# Need Advice



## gazza2458 (Feb 23, 2015)

hi guys I'm new to this forum
Can someone tell me in plain English about the rules for a retirement visa.
Here is some back ground .
My wife and I are both Australian citizens my wife has retired and gets the Australian pension I am over the age of 50 and would love to retire in Thailand.
Here's my questions when I look at the info for Thailand it says nothing about couples so do we need to both have 800,000 Thai Baht each in a bank account 3 months before we apply for a retirement visa.
So far I find the info confusing. We are currently living in Cambodia so both know what Asia is like.
Any plain English information would be great.
Thanks in advance.
Gary


----------



## joseph44 (May 4, 2011)

If you're an offically married couple, only one of you (your wife) needs to apply for a retirement-visa; she has to show sufficient funds in a Thai bank-account (THB 800,000) supported by a letter from the bank or sufficient monthly income (THB 65,000) supported by a legalized statement of income.
A mix of both is possible.

As soon as your wife gets her retirement-visa, you apply for a so called "dependent-visa". 
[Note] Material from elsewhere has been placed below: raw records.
(** The whole round once the unit is claimed. *)
Lemma drain_sim fuel n c (s : sys S) l0 s' l out :
  pcs s !! i = Some (Ready c) →
  Worker.drain_loop cfg w fuel n c (st s) l0 = Some (s', l, out) →
  ∃ s2 l1, l = l0 ++ l1 ∧ st s2 = s' ∧ out_of s s2 ∧ part s s2 l1.
Proof.
  revert n s l0. induction fuel as [|fuel IH]; intros n s l0 Hp; [done|].
  cbn [Worker.drain_loop].
  destruct (be_Drain _ c _ (st s)) as [s1 r1] eqn:Hd.
  pose proof (drain_one n c s s1 r1 Hp Hd) as H1d. set (base := length (acked_of _ _)) in H1d.
  destruct r1 as [ts|err|];
    [|by intros [= <- <- _]; refine (round_over _ _ _ _ _ _ _ H1d); [by rewrite app_nil_r|]..].
  destruct (last ts) as [t|] eqn:Ht.
  - assert (match ts with [] => <[i := Closing c]> (pcs s) | _ :: _ => <[i := Busy c ts base 0]> (pcs s) end
      = <[i := Busy c ts base 0]> (pcs s)) as Hm by (by destruct ts).
    rewrite Hm in H1d. clear Hm.
    destruct (Worker.heartbeat _ _ _ _ _) as [n2 s2] eqn:Hb.
    destruct (batch_sim (n + 1) c t ts base
      (mkSys s1 (<[i := Busy c ts base 0]> (pcs s)) (log s) (toks s) (calls s)) n2 s2 Ht
      (lookup_insert_eq _ _ _) Hb)
      as (y2 & H2 & <- & Hp2 & Hc2). cbn [pcs calls] in Hp2, Hc2.
    destruct (be_Ack _ c _ (st y2)) as [s3 r3] eqn:Ha.
    assert (pcs y2 !! i = Some (Busy c ts base (length ts))) as Hp2i
      by (by rewrite Hp2, lookup_insert_eq).
    pose proof (ack_sim n2 c ts base t (Worker.w_since w n2) y2 s3 r3 Ht Hp2i Ha) as H3.
    pose proof (part_trans _ _ _ _ _ H1d (part_trans _ _ _ _ _ H2 H3)) as H123.
    assert (∀ p, delete i (<[i := p]> (pcs y2)) = delete i (pcs s)) as Hdel
      by (intros p; by rewrite Hp2, !insert_insert_eq, delete_insert_eq).
    assert (delete i (pcs y2) = delete i (pcs s)) as Hdel2
      by (by rewrite Hp2, insert_insert_eq, delete_insert_eq).
    destruct r3 as [held|err|]; [destruct held|..].
    + intros Hx. destruct (IH (n2 + 1) (mkSys s3 (<[i := Ready c]> (pcs y2))
        (log y2 ++ [Acked (cu_Key c) ts]) (toks y2) (calls y2))
        _ (lookup_insert_eq _ _ _) Hx) as (y4 & l4 & -> & <- & [Hp4 Hc4] & H4).
      exists y4. eexists. split; [|split; [done|split]].
      * rewrite <- !(assoc_L (++)). reflexivity.
      * split; [rewrite Hp4; apply Hdel|by rewrite Hc4].
      * rewrite (assoc_L (++)). by apply (part_trans _ _ _ _ _ H123 H4).
    + intros [= <- <- _]. refine (round_over _ _ _ _ _ _ _ H123); [by rewrite <- (assoc_L (++))|done].
    + intros [= <- <- _]. by refine (round_over _ _ _ _ _ _ _ H123); [rewrite !app_nil_r|].
    + intros [= <- <- _]. by refine (round_over _ _ _ _ _ _ _ H123); [rewrite !app_nil_r|].
  - apply last_None in Ht as ->.
    destruct (be_Release _ c s1) as [s2 r2] eqn:Hr.
    pose proof (release_sim (n + 1) c
      (mkSys s1 (<[i := Closing c]> (pcs s)) (log s) (toks s) (calls s)) s2 r2
      (lookup_insert_eq _ _ _) Hr) as H2.
    pose proof (part_trans _ _ _ _ _ H1d H2) as H12. cbn [pcs log toks calls] in H12.
    rewrite delete_insert_eq in H12.
    destruct r2; intros [= <- <- _];
      (refine (round_over _ _ _ _ _ _ _ H12); [by rewrite app_nil_r|done]).
Qed.

Lemma runOnce_sim fuel (s : sys S) s' l out :
  pcs s !! i = None → (calls s < capacity S)%Z →
  Worker.runOnce cfg w id fuel 0 (st s) = Some (s', l, out) →
  ∃ s2, st s2 = s' ∧ pcs s2 = pcs s ∧ calls s2 = (calls s + 1)%Z ∧ part s s2 l.
Proof.
  intros Hp Hc. unfold Worker.runOnce.
  destruct (be_Claim _ id _ (st s)) as [s1 r] eqn:Hcl.
  assert (exec1 s (DoClaim i (Worker.w_env w 0) id (Worker.Lease cfg)) = Some (match r with
    | Ok (Some c) => mkSys s1 (<[i := Ready c]> (pcs s)) (log s) ({[cu_Lease c]} ∪ toks s) (calls s + 1)
    | _ => mkSys s1 (pcs s) (log s) (toks s) (calls s + 1)
    end)) as Hx by (cbn [exec1]; by rewrite !bool_decide_true, Hcl).
  assert (∀ s2 (got : bool), exec1 s (DoClaim i (Worker.w_env w 0) id (Worker.Lease cfg)) = Some s2 →
    log s2 = log s →
    part s s2 [] ∧
    part s s2 (if Worker.hasRecorder cfg then [Worker.RecClaim (Worker.w_since w 0) got] else []))
    as H1p.
  { intros s2 got H1x Hl. split;
      (refine (part_one _ _ _ [] _ _ H1x _ _); [by repeat split|by rewrite app_nil_r|]); [done|].
    split; intros _; by destruct (Worker.hasRecorder cfg). }
  destruct r as [[c|]|err|].
  - intros Hd. destruct (H1p _ true Hx eq_refl) as [_ H1c].
    destruct (drain_sim fuel 1 c (mkSys s1 (<[i := Ready c]> (pcs s)) (log s) ({[cu_Lease c]} ∪ toks s)
      (calls s + 1)) _ s' l out (lookup_insert_eq _ _ _) Hd) as (s2 & l2 & -> & <- & [Hp2 Hc2] & H2).
    exists s2. cbn [pcs calls] in Hp2, Hc2. rewrite delete_insert_eq, delete_id in Hp2 by done.
    split_and!; try done. by apply (part_trans _ _ _ _ _ H1c H2).
  - intros [= <- <- _]. exists (mkSys s1 (pcs s) (log s) (toks s) (calls s + 1)).
    split_and!; [done..|]. by apply (H1p _ false Hx).
  - intros [= <- <- _]. exists (mkSys s1 (pcs s) (log s) (toks s) (calls s + 1)).
    split_and!; [done..|]. by apply (H1p _ false Hx).
  - intros [= <- <- _]. exists (mkSys s1 (pcs s) (log s) (toks s) (calls s + 1)).
    split_and!; [done..|]. by apply (H1p _ false Hx).
Qed.
End sim.

(** ** Run *)

Section run.
Context {S : Type} `{Contract S}.
Context (cfg : Worker.WorkerConfig) (id : WorkerID) (i : nat).
Context (Hbatch : (0 < Worker.Batch cfg)%Z) (Hid : id ≠ "").
Context (ws : nat → Worker.World).

(** the schedule of a run: every action is the worker's, in one of its rounds' worlds *)
Definition ran (s s' : sys S) (l : list Worker.event) : Prop :=
  ∃ evs, sched (λ a, ∃ j, own cfg id i (ws j) a) s s' evs ∧ agrees cfg evs l.

Lemma ran_refl s l : agrees cfg [] l → ran s s l.
Proof. intros Ha. exists []. split; [apply sched_refl|done]. Qed.

Lemma ran_trans s1 s2 s3 l1 l2 : ran s1 s2 l1 → ran s2 s3 l2 → ran s1 s3 (l1 ++ l2).
Proof.
  intros (e1 & Hs1 & Ha1) (e2 & Hs2 & Ha2). exists (e1 ++ e2).
  split; [by eapply sched_trans|by apply agrees_app].
Qed.

Lemma part_ran j s s' l : part cfg id i (ws j) s s' l → ran s s' l.
Proof.
  intros (evs & Hs & Ha). exists evs. split; [|done]. eapply sched_weaken; [|exact Hs]. by exists j.
Qed.

Lemma idle_ran s d : ran s s [Worker.Idle d].
Proof. by apply ran_refl. Qed.

Lemma run_sim (rounds fuel j : nat) idle (s : sys S) l0 s' l out :
  pcs s !! i = None → (calls s + rounds <= capacity S)%Z →
  Worker.Run cfg id ws rounds fuel j idle (st s) l0 = Some (s', l, out) →
  ∃ s2 l1, l = l0 ++ l1 ∧ st s2 = s' ∧ pcs s2 = pcs s ∧
    (calls s2 <= calls s + rounds)%Z ∧ ran s s2 l1.
Proof.
  revert j idle s l0. induction rounds as [|rounds IH]; intros j idle s l0 Hp Hc; [done|].
  cbn [Worker.Run]. destruct (Worker.w_cancelled (ws j) 0).
  { intros [= <- <- _]. exists s, []. rewrite app_nil_r. split_and!; [done..|lia|by apply ran_refl]. }
  assert (calls s < capacity S)%Z as Hcap by lia.
  destruct (Worker.runOnce cfg (ws j) id fuel 0 (st s)) as [[[s1 l1] r]|] eqn:Hr; [|done].
  destruct (runOnce_sim cfg id i Hbatch Hid (ws j) fuel s s1 l1 r Hp Hcap Hr)
    as (y & <- & Hpy & Hcy & Hy%part_ran).
  pose proof (ran_trans _ _ _ _ _ Hy (idle_ran y (Worker.next (Worker.Backoff cfg) idle))) as Hyi.
  assert (∀ j idle l1, ran s y l1 →
    Worker.Run cfg id ws rounds fuel j idle (st y) (l0 ++ l1) = Some (s', l, out) →
    ∃ s2 l2, l = l0 ++ l2 ∧ st s2 = s' ∧ pcs s2 = pcs s ∧
      (calls s2 <= calls s + Datatypes.S rounds)%Z ∧ ran s s2 l2) as Hgo.
  { intros j' idle' l1' Hy1 Hx. rewrite <- Hpy in Hp.
    destruct (IH j' idle' y _ Hp ltac:(lia) Hx) as (s2 & l2 & -> & <- & Hp2 & Hc2 & H2).
    exists s2, (l1' ++ l2). rewrite (assoc_L (++)).
    split_and!; [done|done|by rewrite Hp2|lia|by eapply ran_trans]. }
  destruct r as [[[] [err|]]|];
    [destruct (Worker.w_cancelled (ws j) 1)|by apply Hgo|destruct (Worker.w_cancelled (ws j) 1)..|].
  all: try (by apply Hgo).
  all: intros [= <- <- _]; exists y; eexists; (split; [reflexivity|]); split_and!; [done..|lia|done].
Qed.
End run.

(** C9: The code's loop is one worker of the system (Worker.Run, runOnce, heartbeat), over
    any driver.  Whatever the backend answers and wherever the context is cancelled, if a
    run of the loop returns, or panics, then from any state of the system in which the worker
    is idle there is a schedule of that worker's own steps, in the environments its calls
    saw, that ends with the same backend and the worker idle again; the hook was called with
    the tasks the schedule processes, in order, and the recorder was told of the batches it
    acknowledges.  So what holds of every state the system reaches holds after the run. *)
Theorem worker_runs_in_the_system {S} `{Contract S} (cfg : Worker.WorkerConfig) (id : WorkerID)
    (i : nat) (ws : nat → Worker.World) (rounds fuel : nat) (s : sys S) (s' : S)
    (l : list Worker.event) (out : Worker.outcome error) :
  (0 < Worker.Batch cfg)%Z → id ≠ "" → pcs s !! i = None → (calls s + rounds <= capacity S)%Z →
  Worker.Run cfg id ws rounds fuel 0 0 (st s) [] = Some (s', l, out) →
  ∃ acts s2 evs,
    Forall (λ a, ∃ j, own cfg id i (ws j) a) acts ∧ exec s acts = Some s2 ∧
    st s2 = s' ∧ pcs s2 = pcs s ∧ log s2 = log s ++ evs ∧
    (Worker.hasOnProcess cfg = true → Worker.processed l = hooked evs) ∧
    (Worker.hasRecorder cfg = true → recorded l = batches evs) ∧
    ∀ s0, reachable s0 s → acts_ok s acts → reachable s0 s2.
Proof.
  intros Hb Hid Hp Hc Hr.
  destruct (run_sim cfg id i Hb Hid ws rounds fuel 0 0 s [] s' l out Hp Hc Hr)
    as (s2 & l1 & -> & Hs2 & Hp2 & _ & evs & (acts & Ha & Hx & Hl) & Hh & Hrec).
  exists acts, s2, evs. split_and!; try done. intros s0 Hr0 Hok. by eapply exec_reachable.
Qed.

(** A worker that takes the demo unit, its two tasks in one batch, then finds nothing and is
    cancelled. *)
Definition run_cfg : Worker.WorkerConfig :=
  Worker.mkConfig (3 * Second) 2 (Worker.mkBackoff Millisecond Second)
    (Worker.mkProcess "zero" 0 0) true true.

Definition run_worlds (j : nat) : Worker.World :=
  Worker.mkWorld (λ _, env_at (2 * Second)) (λ _, 0%Z) (λ _, 1) (λ _, bool_decide (2 ≤ j)).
No need to have 2x THB 800,000 in the bank or 2x THB 65,000 monthly income.

You could start with a single entry, 90-day, non-immigrant 'O' visa from the Thai Consulate/Embassy in Pnom Penh/Siem Reap. 
With that visa you enter Thailand and from there you arrange the extensions with the Immigration office near you. 
If you can show sufficient funds upon application in Cambodia, they may give you a multiple-entry one year visa.

The visa-requirements are pretty flexible in Thailand; meaning that the rules are not very clear for everyone, not even for the immigration-offices. There's a lot of misunderstanding and my suggestion to you is to visit the nearest Thai Embassy/Consulate to discuss possibilities, requirements and challenges.
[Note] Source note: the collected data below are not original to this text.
(* ===== verification/Conformance.v ===== *)
(** Conformance: the contract test of tests/conformance/conformance.go, one definition per
    scenario, over any [Backend].  A scenario is a program in a small monad that threads
    the backend, counts the calls (each reads its own environment) and stops at the first
    [t.Fatal]; running a driver through the suite is evaluating it. *)
From S2P Require Import Prelude Queue.

(** ** The test monad *)

(** What a scenario asks the factory to build. *)
Record Config := mkConf {
  Threshold : Z;
  MaxWait : duration;
  cf_MaxAttempts : Z;
}.

(** [t.Fatal]: the message; a panic fails the test too. *)
Inductive verdict (A : Type) :=
  | Pass (a : A)
  | Fatal (msg : string).
Arguments Pass {A} _.
Arguments Fatal {A} _.

Section suite.
Context {S : Type} `{Queue.Backend S} (newBackend : Config → S) (w : nat → Env).

(** The number of calls made so far and the backend. *)
Definition test (A : Type) : Type := nat * S → verdict (A * (nat * S)).

Instance test_ret : MRet test := λ A a st, Pass (a, st).
Instance test_bind : MBind test := λ A B f m st,
  match m st with
  | Pass (a, st') => f a st'
  | Fatal msg => Fatal msg
  end.

(** a call of the backend: its result *)
Definition call {A} (f : Env → S → S * res A) : test (res A) :=
  λ '(i, s), let '(s', r) := f (w i) s in Pass (r, (Datatypes.S i, s')).

Definition fatal {A} (msg : string) : test A := λ _, Fatal msg.

(** [ok(t, err, what)], with the value *)
Definition ok {A} (what : string) (r : res A) : test A :=
  match r with Ok a => mret a | _ => fatal what end.

Definition require (b : bool) (msg : string) : test () := if b then mret tt else fatal msg.

(** [c, _ := be.Claim(...)]: an error is dropped, leaving a nil unit *)
Definition ignored {A} (r : res (option A)) : option A :=
  match r with Ok o => o | _ => None end.

(** [time.Now()], read by the test itself *)
Definition now : test time := λ '(i, s), Pass (env_now (w i) 0, (i, s)).

(** [ReapExpired] returns its counts with the error *)
Definition reap (t : time) : test (Z * Z) :=
  λ '(i, s), match be_ReapExpired (w i) t s with
  | (s', (r, f, None)) => Pass ((r, f), (Datatypes.S i, s'))
  | (_, (_, _, Some _)) => Fatal "reap"
  end.

Definition build (c : Config) : test () := λ '(i, _), Pass (tt, (i, newBackend c)).

Definition tkey : WorkUnitKey := mkKey "ws" "s" "p".
Definition Minute : duration := 60 * Second.

Fixpoint enqueueN (n : nat) (cost : Z) : test () :=
  match n with
  | O => mret tt
  | Datatypes.S n =>
      r ← call (λ e, be_Enqueue e tkey "x" cost); ok "enqueue" r;; enqueueN n cost
  end.

Definition claim (w : WorkerID) (d : duration) : test (option ClaimedUnit) :=
  r ← call (λ e, be_Claim e w d); ok "claim" r.

Definition claimed (w : WorkerID) (d : duration) (msg : string) : test ClaimedUnit :=
  c ← claim w d; match c with Some c => mret c | None => fatal msg end.

Definition claim_ignored (w : WorkerID) (d : duration) : test (option ClaimedUnit) :=
  r ← call (λ e, be_Claim e w d); mret (ignored r).

Definition drain (c : ClaimedUnit) (max : Z) : test (list Task) :=
  r ← call (λ e, be_Drain e c max); ok "drain" r.

Definition ack (c : ClaimedUnit) (q : Z) : test bool :=
  r ← call (λ e, be_Ack e c q); ok "ack" r.

(** [tasks[i].Seq]: an index out of range panics *)
Definition seq_at (ts : list Task) (i : nat) : test Z :=
  match ts !! i with Some t => mret (Seq t) | None => fatal "index out of range" end.

Definition is_nil {A} (o : option A) : bool := match o with None => true | _ => false end.
Definition in_order (qs : list Z) : bool := bool_decide (qs = Z.of_nat <$> seq 0 (length qs)).

(** ** The scenarios *)

Definition happyPath : test () :=
  build (mkConf 100 Hour 3);;
  enqueueN 5 30;;
  c ← claimed "w" Minute "expected a claim, got nil";
  tasks ← drain c 10;
  require (bool_decide (length tasks = 5)) "drained, want 5";;
  require (in_order (seqs tasks)) "order";;
  q ← seq_at tasks 4;
  held ← ack c q;
  require (negb held) "expected released after full drain";;
  c2 ← claim_ignored "w" Minute;
  require (is_nil c2) "claimed a drained unit".

Definition gateBelowThreshold : test () :=
  build (mkConf 100 Hour 3);;
  enqueueN 1 40;;
  c ← claim_ignored "w" Minute;
  require (is_nil c) "claimed a sub-threshold unit";;
  t ← now;
  rf ← reap (t + 2 * Hour)%Z;
  require (rf.2 =? 1)%Z "flushed, want 1";;
  c ← claim_ignored "w" Minute;
  require (negb (is_nil c)) "unit not claimable after flush".

(** the drain/ack cycles of [inOrderAcrossBatches]; each round acknowledges a task, so
    fuel past the number of tasks is enough *)
Fixpoint cycles (fuel : nat) (c : ClaimedUnit) (got : list Z) : test (list Z) :=
  match fuel with
  | O => fatal "out of fuel"
  | Datatypes.S fuel =>
      tasks ← drain c 3;
      match last tasks with
      | None => r ← call (λ e, be_Release e c); ok "release" r;; mret got
      | Some t =>
          held ← ack c (Seq t);
          if held : bool then cycles fuel c (got ++ seqs tasks)
          else mret (got ++ seqs tasks)
      end
  end.

Definition inOrderAcrossBatches : test () :=
  build (mkConf 1 Hour 3);;
  enqueueN 10 1;;
  c ← claimed "w" Minute "expected a claim";
  got ← cycles 11 c [];
  require (bool_decide (length got = 10)) "processed, want n (no double-processing)";;
  require (in_order got) "out of order".

Definition keepThenRebuffer : test () :=
  build (mkConf 100 Hour 3);;
  enqueueN 5 30;;
  c ← claimed "w" Minute "nil unit";
  tasks ← drain c 3;
  q ← seq_at tasks 2;
  held ← ack c q;
  require (negb held) "expected release: remainder (60) below T and not aged";;
  c2 ← claim_ignored "w" Minute;
  require (is_nil c2) "re-buffered unit should not be claimable";;
  enqueueN 2 30;;
  c3 ← claim_ignored "w" Minute;
  require (negb (is_nil c3)) "unit should be claimable after crossing T again".

Definition flushIsPerHead : test () :=
  build (mkConf 1000 (10 * Second) 3);;
  enqueueN 2 1;;
  t ← now;
  rf ← reap (t + 11 * Second)%Z;
  require (rf.2 =? 1)%Z "flushed, want 1";;
  c ← claimed "w" Minute "flushed unit should be claimable";
  tasks ← drain c 1;
  require (bool_decide (seqs tasks = [0%Z])) "expected head seq 0";;
  q ← seq_at tasks 0;
  held ← ack c q;
  require (negb held) "per-head: tail must re-buffer, not stay held";;
  c2 ← claim_ignored "w" Minute;
  require (is_nil c2) "per-head: tail must not be claimable".

Definition leaseReclaimRedelivers : test () :=
  build (mkConf 1 Hour 3);;
  enqueueN 3 1;;
  c ← claimed "w" Second "nil unit";
  tasks ← drain c 3;
  q ← seq_at tasks 0;
  ack c q;;
  t ← now;
  rf ← reap (t + 2 * Second)%Z;
  require (rf.1 =? 1)%Z "reclaimed, want 1";;
  c2 ← claimed "w2" Minute "reclaimed unit should be claimable";
  tasks2 ← drain c2 3;
  q1 ← seq_at tasks2 0;
  require (bool_decide (length tasks2 = 2) && (q1 =? 1)%Z) "expected redelivery from seq 1".

Definition fail_task (c : ClaimedUnit) (q : Z) : test () :=
  r ← call (λ e, be_Fail e c q "boom"); ok "fail" r.

Fixpoint repeatM (n : nat) (m : test ()) : test () :=
  match n with O => mret tt | Datatypes.S n => m;; repeatM n m end.

Definition poisonToDLQ : test () :=
  build (mkConf 1 Hour 2);;
  enqueueN 2 1;;
  repeatM 2 (c ← claimed "w" Minute "expected a claim";
             tasks ← drain c 10;
             q ← seq_at tasks 0;
             require (q =? 0)%Z "head should be seq 0";;
             fail_task c 0);;
  c ← claimed "w" Minute "unit should be claimable after poison head DLQ'd";
  tasks ← drain c 10;
  require (bool_decide (seqs tasks = [1%Z])) "expected only seq 1 to remain".

Definition failNonHeadDoesNotDLQ : test () :=
  build (mkConf 1 Hour 2);;
  enqueueN 2 1;;
  repeatM 3 (c ← claimed "w" Minute "expected a claim"; fail_task c 1);;
  c ← claimed "w" Minute "nil unit";
  tasks ← drain c 10;
  require (bool_decide (seqs tasks = [0%Z; 1%Z])) "non-head fail must not DLQ".

(** [Run]: every scenario, by name *)
Definition Run (s0 : S) : list (string * bool) :=
  (λ '(name, t), (name, match (t : test ()) (0, s0) with Pass _ => true | Fatal _ => false end)) <$>
  [("HappyPath_GateClaimDrainAck", happyPath);
   ("GateBelowThreshold", gateBelowThreshold);
   ("InOrderAcrossBatches", inOrderAcrossBatches);
   ("KeepThenRebuffer", keepThenRebuffer);
   ("FlushIsPerHead", flushIsPerHead);
   ("LeaseReclaimRedelivers", leaseReclaimRedelivers);
   ("PoisonToDLQ", poisonToDLQ);
   ("FailNonHeadDoesNotDLQ", failNonHeadDoesNotDLQ)].
End suite.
Note: If your wife's monthly income is not sufficient, which is quite common nowadays with the current exchange-rates, you could open a "and-or" bank-account. In that case both of your incomes will be regarded as one.


----------



## gnazi71 (Jun 17, 2012)

I read somewhere (can't find where, sorry) that a married couple needs only 400'000 bhat, 800'000 is for a single.
Maybe 400'000 only if one of the two is thai citizien.
If you google you find something I guess


----------



## tod-daniels (Dec 1, 2013)

Yeah that 400K baht threshold is ONLY for foreign males married to thai females NOT for foreigners married to each other.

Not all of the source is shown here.